In July 2018, Blount Memorial Hospital in Tennessee had a nightmare experience. Their electronic health records (EHR) system was offline for three days. During that time, 90 doctors were unable to access patient records.
Appointments were canceled. People didn’t receive care.
When the whole thing was said and done, the hospital’s board of directors made the decision to invest in a $30,000 backup system to ensure nothing like that would ever happen again.
What’s at risk
Hospitals and other medical services businesses are in a unique position when it comes to disaster recovery and downtime readiness. This isn’t just a matter of lost profits, damage to your reputation, or inconvenience for your employees and customers. The health and wellness of people are at stake.
As a result, every kind of medical services provider has an obligation to go above and beyond to mitigate the risk of downtime and prepare for possible disasters.
Practical measures
In advising these businesses about disaster recovery, the core of our standard advice is the same for hospitals, physician practices and other medical businesses. Prepare. Don’t just wait for disaster to strike. Have a plan.
When it comes to the medical industry, there are specific forms of preparation that are uniquely important. Below are some of the things medical providers should do to lower the risk of downtime and prepare for outages.
Expect downtime
First and foremost, let go of any expectation that downtime won’t happen to you. Your hospital isn’t exempt. Your office isn’t the exception. Downtime happens to just about every business. It can (and will) happen to yours.
That’s an important step in preparation because you won’t take a disaster recovery and downtime plan seriously if you think you’ll never have to use it.
Create a communications plan
A communications plan is essential for any disaster recovery plan. Your doctors and staff need to know whom to contact, how communications will be conducted, which channels will be used for what purpose, and what communication activity is most essential in the event of downtime.
Be specific. Spell out exactly who should be in contact with whom, and make sure everyone knows the plan well ahead of time. Update it when you have changes in your system, your policies and in your personnel, if appropriate.

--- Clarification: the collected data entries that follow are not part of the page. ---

(* ===== verification/ExamplesDev.v ===== *)
(** * Concrete runs of the device

    Descriptor rings in RAM on which the properties of the transmit and of the
    receive path are applied. *)

From S2P Require Import Prelude Bytes Memory NetChecksum E1000Hw E1000State E1000Eeprom E1000Tx E1000Rx E1000Ring AdminQ E1000Mmio E1000Inv E1000TxRing E1000TxSpec E1000Tso E1000TsoRing E1000RxSpec E1000MmioSpec Examples.

(** Ranges one after the other below the end of the address space. *)
Lemma range_below a n b k :
  0 ≤ a → a + Z.of_nat n ≤ b → b + Z.of_nat k ≤ 2 ^ 64 → range_disjoint a n b k.
Proof. intros ??? i j ??. rewrite !u64_small by lia. lia. Qed.

(** The device with the registers of a list. *)
Definition with_regs (s : E1000State) (l : list (Z * Z)) : E1000State :=
  foldl (λ s iv, set_reg s iv.1 iv.2) s l.

(** Values of 32 bits, in registers that do not drive the interrupt line. *)
Definition quiet_reg (iv : Z * Z) : bool :=
  (0 <=? iv.2) && (iv.2 <? 2 ^ 32) && negb (iv.1 =? IMS) && negb (iv.1 =? ICR) && negb (iv.1 =? ICS).

Lemma with_regs_inv s l : dev_inv s → forallb quiet_reg l = true → dev_inv (with_regs s l).
Proof.
  revert s. induction l as [|[i v] l IH]; intros s [Hs Hi] Hl; [done|]. cbn in Hl.
  apply andb_true_iff in Hl as [Hq Hl]. unfold quiet_reg in Hq. cbn [fst snd] in Hq.
  repeat (apply andb_true_iff in Hq as [Hq ?]).
  repeat match goal with H : negb _ = true |- _ => apply negb_true_iff, Z.eqb_neq in H end.
  apply IH; [split|done]; [apply dev_ok_set_reg; [split|done]|by apply irq_ok_set_reg].
  - by apply Z.leb_le.
  - by apply Z.ltb_lt.
Qed.

Lemma tx_with_regs s l : tx (with_regs s l) = tx s.
Proof. revert s. induction l as [|e l IH]; intros s; [done|]. apply (IH (set_reg s e.1 e.2)). Qed.

Lemma demo_dev_inv : dev_inv demo_dev.
Proof. apply (power_on_inv demo_mac demo_mac_ok). Qed.

(** ** Transmission *)

(** A ring of four slots at 0x1000; two descriptors, in the last and in the first
    slot, make up one frame of three bytes. *)
Definition tx_desc_bytes (addr lower upper : Z) : list Z :=
  le_bytes 8 addr ++ le_bytes 4 lower ++ le_bytes 4 upper.
Definition tx_ram : ram :=
  phys_write (phys_write (phys_write (phys_write (∅ : ram)
    0x1030 (tx_desc_bytes 0x2000 2 0))
    0x1000 (tx_desc_bytes 0x2100 (1 .| E1000_TXD_CMD_EOP .| E1000_TXD_CMD_RS) 0))
    0x2000 [0xaa; 0xbb]) 0x2100 [0xcc].
Definition tx_regs : list (Z * Z) := [(TDBAL, 0x1000); (TDLEN, 64); (TDH, 3); (TDT, 1); (TCTL, E1000_TCTL_EN)].
Definition tx_machine : machine ram unit := Machine (with_regs demo_dev tx_regs) tx_ram [] ().

Lemma tx_machine_inv : dev_inv (dev tx_machine).
Proof. by apply with_regs_inv; [apply demo_dev_inv|]. Qed.

Lemma start_xmit_legacy_witness :
  ∃ m', start_xmit 3 tx_machine = Ret () m' ∧ sent m' = [[0xaa; 0xbb; 0xcc]].
Proof.
  destruct (start_xmit_legacy (X := ram) (P := unit) 3 2 [] tx_machine) as (m'&Hr&Hs&_).
  - lia.
  - split; [split| | |].
    + apply tx_machine_inv.
    + evaluate.
    + reflexivity.
    + reflexivity.
    + intros [|[|i]] [|[|j]] Hi Hj _; try lia; apply range_disjoint_sym, range_below; evaluate.
    + split; reflexivity.
    + intros [|[|i]] Hi; [reflexivity..|lia].
    + evaluate.
  - reflexivity.
  - exists m'. split; [exact Hr|]. exact Hs.
Defined.

(** A device that has gathered all but one byte of its buffer. *)
Definition full_dev : E1000State := demo_dev <| tx ::= λ t, t <| tx_size := 0xffff |> |>.

Lemma full_dev_ok : dev_ok full_dev.
Proof. destruct demo_dev_ok as [? ? ? ? []]. split; try done. split; try done. evaluate_all. Qed.

Lemma process_tx_desc_overflow_witness :
  process_tx_desc 9 (tx_desc_decode (tx_desc_bytes 0x2000 2 0)) (Machine full_dev (∅ : ram) [] ()) =
    UB OutOfBounds.
Proof.
  apply (process_tx_desc_overflow (X := ram) (P := unit)); [apply full_dev_ok|reflexivity|reflexivity].
Defined.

Develop a downtime toolkit
Downtime toolkits “contain paper copies of clinical documents and procedures to follow when their EHR is not available.” A downtime toolkit may also include a read-only database of patient records as an emergency backup system.
This is a critical resource, but one that absolutely requires the help of an IT consultant. A doctor’s office that deals in non-emergency care may not need a full downtime toolkit, but every hospital should have some kind of system for continuing to provide healthcare, even if the entire local network goes offline.
Consider an on-site fallback generator
On-site generators can help in situations where a power outage is to blame for downtime. However, power outages are only one of several things that can take an IT network offline. While an on-site generator certainly makes sense (particularly for critical care facilities), this alone will not protect your hospital from every form of downtime.
Perform downtime drills
EHR simulation drills will give you an idea of how prepared your hospital’s staff are, and they will give your staff a chance to understand and experience what to expect when the real thing strikes.
As a recent article in EHR Intelligence notes, “Strategizing to fill gaps in care that crop up during EHR downtime simulations can help to reduce the risk of slowdowns, delays, threats to patient harm, or billing problems during real instances of EHR downtime.”
Enlist some help
Finally, no hospital should be without professional help when it comes to downtime readiness and a disaster recovery plan. If your in-house IT department isn’t fully prepared to take on this crucial task, find an IT consultant with experience supporting the healthcare industry to help you and your team.
With the right preparation, downtime won’t stop your hospital or medical practice from providing the care your patients rely on.